=== EXERCISE BRIEF ===
Since only part of the material below is wanted, output exactly the lines from the one with "repeat split; intros ? []." up to and including the one with "symmetry. apply highest_attained.".
**** RECORDS PROVIDED
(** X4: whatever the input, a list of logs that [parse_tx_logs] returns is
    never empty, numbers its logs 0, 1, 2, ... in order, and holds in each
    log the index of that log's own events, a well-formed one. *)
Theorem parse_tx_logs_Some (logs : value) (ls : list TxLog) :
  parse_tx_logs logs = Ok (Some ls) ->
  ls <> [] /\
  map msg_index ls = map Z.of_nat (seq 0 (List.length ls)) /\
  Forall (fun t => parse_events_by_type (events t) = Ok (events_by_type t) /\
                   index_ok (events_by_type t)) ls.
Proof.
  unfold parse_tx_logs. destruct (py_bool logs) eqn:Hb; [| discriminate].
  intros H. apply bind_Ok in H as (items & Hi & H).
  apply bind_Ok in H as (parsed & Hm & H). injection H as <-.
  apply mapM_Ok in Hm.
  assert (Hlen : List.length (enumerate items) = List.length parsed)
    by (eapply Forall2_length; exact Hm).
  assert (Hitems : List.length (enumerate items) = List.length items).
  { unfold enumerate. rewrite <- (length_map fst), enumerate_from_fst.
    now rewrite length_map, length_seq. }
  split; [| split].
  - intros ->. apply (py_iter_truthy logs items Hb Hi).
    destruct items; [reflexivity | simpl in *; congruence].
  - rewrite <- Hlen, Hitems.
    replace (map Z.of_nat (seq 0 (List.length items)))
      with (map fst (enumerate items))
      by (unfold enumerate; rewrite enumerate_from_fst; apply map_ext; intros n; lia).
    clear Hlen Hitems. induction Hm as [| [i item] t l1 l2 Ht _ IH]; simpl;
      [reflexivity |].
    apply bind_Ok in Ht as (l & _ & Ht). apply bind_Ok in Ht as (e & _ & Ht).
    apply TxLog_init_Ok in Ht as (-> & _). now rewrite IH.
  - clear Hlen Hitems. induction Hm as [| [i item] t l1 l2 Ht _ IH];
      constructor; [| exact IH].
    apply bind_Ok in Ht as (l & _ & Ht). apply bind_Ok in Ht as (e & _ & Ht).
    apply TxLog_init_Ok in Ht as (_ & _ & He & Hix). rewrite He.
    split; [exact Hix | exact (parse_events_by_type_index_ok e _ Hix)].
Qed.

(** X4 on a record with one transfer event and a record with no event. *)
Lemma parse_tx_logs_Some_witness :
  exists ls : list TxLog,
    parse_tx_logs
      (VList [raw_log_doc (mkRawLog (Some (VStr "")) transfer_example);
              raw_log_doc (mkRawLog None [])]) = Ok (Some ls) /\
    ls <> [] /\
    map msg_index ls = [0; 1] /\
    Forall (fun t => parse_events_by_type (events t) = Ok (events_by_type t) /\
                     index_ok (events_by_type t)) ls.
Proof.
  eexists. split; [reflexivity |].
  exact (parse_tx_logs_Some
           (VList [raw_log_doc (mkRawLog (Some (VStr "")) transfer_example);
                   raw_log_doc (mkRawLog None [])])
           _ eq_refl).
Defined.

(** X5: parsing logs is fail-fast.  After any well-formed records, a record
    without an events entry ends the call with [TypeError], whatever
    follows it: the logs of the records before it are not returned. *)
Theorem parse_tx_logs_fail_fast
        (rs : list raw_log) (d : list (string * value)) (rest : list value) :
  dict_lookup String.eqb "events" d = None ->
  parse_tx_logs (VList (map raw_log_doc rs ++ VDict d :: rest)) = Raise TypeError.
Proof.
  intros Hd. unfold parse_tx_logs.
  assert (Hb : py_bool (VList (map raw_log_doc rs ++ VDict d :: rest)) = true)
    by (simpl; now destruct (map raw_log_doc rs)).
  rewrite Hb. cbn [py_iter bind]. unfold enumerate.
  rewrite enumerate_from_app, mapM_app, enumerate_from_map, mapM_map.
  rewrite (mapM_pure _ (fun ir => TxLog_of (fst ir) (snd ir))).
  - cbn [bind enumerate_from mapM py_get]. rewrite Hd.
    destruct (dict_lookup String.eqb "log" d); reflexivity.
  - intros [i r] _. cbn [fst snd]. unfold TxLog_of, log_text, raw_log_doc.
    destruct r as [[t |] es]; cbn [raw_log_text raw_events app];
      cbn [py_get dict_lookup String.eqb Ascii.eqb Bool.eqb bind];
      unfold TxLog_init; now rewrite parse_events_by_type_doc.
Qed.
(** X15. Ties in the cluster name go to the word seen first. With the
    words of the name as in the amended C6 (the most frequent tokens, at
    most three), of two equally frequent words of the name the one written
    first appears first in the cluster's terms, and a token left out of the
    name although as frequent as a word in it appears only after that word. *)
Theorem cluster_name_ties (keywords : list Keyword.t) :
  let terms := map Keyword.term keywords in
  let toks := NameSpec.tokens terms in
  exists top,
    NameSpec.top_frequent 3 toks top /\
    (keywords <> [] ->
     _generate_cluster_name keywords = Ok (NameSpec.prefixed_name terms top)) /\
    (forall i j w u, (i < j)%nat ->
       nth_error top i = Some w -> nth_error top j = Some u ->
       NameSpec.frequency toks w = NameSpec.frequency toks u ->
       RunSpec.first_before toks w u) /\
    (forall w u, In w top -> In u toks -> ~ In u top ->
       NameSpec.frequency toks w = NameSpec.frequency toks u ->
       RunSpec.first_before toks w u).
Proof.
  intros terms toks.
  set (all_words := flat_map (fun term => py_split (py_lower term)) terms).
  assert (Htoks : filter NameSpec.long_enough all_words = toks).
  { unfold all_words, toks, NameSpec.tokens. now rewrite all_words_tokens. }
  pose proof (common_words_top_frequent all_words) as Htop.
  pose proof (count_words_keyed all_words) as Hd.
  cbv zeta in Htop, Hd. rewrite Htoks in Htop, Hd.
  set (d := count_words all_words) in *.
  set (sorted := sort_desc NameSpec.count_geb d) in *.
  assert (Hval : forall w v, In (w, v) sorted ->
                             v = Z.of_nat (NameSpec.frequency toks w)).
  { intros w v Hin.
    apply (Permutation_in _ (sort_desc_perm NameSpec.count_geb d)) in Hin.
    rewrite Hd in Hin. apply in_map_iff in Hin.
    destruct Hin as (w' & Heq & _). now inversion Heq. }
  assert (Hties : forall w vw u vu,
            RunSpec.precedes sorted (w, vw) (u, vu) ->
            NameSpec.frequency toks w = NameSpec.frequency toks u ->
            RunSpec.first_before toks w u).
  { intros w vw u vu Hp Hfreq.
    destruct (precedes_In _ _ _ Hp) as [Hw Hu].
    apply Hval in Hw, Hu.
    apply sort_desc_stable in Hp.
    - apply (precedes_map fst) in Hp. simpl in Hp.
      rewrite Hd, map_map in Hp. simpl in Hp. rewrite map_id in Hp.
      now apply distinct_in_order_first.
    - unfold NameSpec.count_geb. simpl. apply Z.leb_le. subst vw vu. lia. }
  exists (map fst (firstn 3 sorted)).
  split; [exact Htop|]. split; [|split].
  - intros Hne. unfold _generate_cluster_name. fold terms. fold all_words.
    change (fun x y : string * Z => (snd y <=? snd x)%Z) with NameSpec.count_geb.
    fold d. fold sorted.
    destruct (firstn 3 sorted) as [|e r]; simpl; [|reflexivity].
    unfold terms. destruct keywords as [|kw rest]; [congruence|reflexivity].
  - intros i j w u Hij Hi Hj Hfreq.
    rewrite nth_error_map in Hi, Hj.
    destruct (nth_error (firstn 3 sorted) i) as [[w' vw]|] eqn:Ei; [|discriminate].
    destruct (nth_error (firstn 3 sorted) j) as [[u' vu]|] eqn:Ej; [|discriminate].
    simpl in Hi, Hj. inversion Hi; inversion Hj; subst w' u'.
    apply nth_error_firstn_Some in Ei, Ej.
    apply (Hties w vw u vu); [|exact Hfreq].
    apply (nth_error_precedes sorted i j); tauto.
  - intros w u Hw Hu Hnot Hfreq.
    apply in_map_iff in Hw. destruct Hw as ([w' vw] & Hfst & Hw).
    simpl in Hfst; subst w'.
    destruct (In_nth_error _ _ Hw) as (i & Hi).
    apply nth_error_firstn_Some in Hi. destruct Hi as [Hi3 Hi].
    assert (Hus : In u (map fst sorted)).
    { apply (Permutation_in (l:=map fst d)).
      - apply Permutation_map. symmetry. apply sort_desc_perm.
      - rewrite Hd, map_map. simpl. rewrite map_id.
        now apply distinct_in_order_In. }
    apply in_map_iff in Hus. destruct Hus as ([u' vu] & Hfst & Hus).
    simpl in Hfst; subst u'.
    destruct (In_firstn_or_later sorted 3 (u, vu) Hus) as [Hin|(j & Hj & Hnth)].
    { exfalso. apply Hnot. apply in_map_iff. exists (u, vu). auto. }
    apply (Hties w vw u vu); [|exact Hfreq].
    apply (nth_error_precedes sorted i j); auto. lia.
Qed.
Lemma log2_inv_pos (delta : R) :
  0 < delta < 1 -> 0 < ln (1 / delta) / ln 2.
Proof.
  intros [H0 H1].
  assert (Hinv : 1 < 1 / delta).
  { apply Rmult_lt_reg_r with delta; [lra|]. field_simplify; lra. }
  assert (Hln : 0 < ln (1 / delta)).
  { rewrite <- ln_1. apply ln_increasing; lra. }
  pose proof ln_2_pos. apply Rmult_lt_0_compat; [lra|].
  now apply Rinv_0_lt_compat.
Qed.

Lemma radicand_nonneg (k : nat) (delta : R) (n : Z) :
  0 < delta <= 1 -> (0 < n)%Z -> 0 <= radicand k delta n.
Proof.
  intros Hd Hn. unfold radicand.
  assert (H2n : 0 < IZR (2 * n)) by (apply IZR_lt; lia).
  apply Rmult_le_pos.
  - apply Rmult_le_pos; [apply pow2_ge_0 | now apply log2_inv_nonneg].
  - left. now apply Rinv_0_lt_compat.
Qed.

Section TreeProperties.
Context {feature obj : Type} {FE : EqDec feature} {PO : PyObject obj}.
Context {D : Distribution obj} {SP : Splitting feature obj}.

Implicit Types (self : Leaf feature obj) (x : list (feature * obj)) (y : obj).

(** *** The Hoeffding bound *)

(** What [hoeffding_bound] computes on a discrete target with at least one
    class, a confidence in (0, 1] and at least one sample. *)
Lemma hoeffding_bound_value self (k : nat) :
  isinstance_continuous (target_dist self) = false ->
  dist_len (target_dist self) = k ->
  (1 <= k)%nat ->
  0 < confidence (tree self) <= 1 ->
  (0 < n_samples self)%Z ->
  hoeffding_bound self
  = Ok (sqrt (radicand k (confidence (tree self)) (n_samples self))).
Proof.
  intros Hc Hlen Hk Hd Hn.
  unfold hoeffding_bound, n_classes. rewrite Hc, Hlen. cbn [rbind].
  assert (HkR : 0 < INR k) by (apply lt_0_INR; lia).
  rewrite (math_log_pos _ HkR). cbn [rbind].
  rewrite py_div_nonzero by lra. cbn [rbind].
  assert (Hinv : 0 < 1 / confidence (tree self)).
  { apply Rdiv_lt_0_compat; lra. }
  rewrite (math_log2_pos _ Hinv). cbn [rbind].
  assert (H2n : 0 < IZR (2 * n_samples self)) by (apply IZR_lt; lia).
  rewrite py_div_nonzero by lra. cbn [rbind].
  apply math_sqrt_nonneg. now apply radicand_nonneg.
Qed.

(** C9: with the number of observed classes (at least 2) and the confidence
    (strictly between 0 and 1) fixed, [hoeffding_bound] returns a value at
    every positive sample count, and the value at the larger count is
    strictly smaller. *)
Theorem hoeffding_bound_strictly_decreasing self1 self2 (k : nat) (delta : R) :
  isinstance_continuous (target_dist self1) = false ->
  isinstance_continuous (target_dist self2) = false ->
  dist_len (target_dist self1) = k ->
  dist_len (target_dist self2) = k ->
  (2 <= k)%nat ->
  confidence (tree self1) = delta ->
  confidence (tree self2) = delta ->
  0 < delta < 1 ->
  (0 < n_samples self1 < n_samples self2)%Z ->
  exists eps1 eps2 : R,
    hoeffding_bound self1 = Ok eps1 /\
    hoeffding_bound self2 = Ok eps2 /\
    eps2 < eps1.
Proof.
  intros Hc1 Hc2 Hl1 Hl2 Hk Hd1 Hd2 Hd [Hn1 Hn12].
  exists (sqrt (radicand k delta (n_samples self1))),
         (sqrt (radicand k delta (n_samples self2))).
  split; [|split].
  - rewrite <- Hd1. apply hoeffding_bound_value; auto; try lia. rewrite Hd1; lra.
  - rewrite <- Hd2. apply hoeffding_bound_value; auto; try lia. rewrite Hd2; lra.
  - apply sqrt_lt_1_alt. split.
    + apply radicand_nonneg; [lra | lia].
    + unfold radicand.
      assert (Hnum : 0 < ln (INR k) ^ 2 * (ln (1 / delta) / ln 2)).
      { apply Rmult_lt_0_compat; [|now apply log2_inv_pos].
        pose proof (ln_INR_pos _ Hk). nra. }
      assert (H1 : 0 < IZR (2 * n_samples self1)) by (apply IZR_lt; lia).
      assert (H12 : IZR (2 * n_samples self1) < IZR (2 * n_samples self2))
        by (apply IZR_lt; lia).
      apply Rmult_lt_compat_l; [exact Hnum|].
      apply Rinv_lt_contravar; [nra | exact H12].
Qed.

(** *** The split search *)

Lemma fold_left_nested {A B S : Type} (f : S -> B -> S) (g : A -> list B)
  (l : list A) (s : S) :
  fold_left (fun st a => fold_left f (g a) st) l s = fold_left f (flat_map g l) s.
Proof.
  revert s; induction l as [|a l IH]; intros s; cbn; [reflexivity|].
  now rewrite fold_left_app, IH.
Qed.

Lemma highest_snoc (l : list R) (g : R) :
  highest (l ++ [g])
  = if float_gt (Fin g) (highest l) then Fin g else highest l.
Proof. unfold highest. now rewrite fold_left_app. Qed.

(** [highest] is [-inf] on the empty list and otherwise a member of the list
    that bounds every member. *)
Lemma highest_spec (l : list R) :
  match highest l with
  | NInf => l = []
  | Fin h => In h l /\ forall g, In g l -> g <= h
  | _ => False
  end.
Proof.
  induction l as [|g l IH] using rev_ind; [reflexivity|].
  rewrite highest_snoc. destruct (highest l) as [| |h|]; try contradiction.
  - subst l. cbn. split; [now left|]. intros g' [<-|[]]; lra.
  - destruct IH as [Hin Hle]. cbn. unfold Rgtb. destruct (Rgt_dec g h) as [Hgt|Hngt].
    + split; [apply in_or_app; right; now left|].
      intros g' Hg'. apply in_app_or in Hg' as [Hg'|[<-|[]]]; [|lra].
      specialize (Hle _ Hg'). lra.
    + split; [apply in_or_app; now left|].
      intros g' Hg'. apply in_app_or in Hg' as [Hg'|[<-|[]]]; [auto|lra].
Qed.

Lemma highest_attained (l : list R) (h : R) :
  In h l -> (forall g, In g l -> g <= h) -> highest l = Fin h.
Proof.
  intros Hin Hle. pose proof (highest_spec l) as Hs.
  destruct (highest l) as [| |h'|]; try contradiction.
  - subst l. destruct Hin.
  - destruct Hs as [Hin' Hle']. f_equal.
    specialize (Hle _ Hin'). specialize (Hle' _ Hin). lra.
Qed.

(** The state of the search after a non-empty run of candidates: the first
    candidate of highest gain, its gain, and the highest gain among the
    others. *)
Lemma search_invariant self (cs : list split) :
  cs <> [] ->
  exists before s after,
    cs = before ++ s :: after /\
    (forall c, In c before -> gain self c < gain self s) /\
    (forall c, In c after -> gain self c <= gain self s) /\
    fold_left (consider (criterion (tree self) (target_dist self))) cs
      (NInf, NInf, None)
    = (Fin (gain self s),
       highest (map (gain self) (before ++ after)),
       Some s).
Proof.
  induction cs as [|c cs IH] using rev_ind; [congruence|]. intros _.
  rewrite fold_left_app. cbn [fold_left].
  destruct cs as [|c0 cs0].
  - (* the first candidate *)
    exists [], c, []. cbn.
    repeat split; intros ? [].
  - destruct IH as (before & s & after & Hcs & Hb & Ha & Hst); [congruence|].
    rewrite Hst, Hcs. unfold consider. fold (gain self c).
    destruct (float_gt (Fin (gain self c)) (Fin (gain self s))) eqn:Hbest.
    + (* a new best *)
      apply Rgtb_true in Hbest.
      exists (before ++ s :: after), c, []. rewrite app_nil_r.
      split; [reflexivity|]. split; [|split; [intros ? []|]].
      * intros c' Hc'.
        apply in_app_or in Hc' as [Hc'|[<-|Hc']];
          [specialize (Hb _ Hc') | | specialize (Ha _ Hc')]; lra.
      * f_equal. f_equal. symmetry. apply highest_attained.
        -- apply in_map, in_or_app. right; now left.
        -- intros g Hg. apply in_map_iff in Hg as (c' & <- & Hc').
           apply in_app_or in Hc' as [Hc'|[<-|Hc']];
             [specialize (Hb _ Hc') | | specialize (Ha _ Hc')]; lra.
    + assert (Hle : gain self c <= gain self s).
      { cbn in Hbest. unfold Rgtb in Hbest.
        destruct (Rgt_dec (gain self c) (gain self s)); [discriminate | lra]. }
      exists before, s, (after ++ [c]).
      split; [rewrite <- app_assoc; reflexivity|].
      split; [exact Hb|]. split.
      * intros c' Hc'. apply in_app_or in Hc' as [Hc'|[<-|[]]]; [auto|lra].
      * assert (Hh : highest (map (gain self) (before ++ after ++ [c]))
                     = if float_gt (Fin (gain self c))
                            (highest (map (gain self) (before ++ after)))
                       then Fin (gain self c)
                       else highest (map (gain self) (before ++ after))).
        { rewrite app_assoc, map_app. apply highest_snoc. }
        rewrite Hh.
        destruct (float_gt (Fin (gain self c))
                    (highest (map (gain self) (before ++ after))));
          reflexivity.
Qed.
********
=== WORKED SOLUTION ===
    repeat split; intros ? [].
  - destruct IH as (before & s & after & Hcs & Hb & Ha & Hst); [congruence|].
    rewrite Hst, Hcs. unfold consider. fold (gain self c).
    destruct (float_gt (Fin (gain self c)) (Fin (gain self s))) eqn:Hbest.
    + (* a new best *)
      apply Rgtb_true in Hbest.
      exists (before ++ s :: after), c, []. rewrite app_nil_r.
      split; [reflexivity|]. split; [|split; [intros ? []|]].
      * intros c' Hc'.
        apply in_app_or in Hc' as [Hc'|[<-|Hc']];
          [specialize (Hb _ Hc') | | specialize (Ha _ Hc')]; lra.
      * f_equal. f_equal. symmetry. apply highest_attained.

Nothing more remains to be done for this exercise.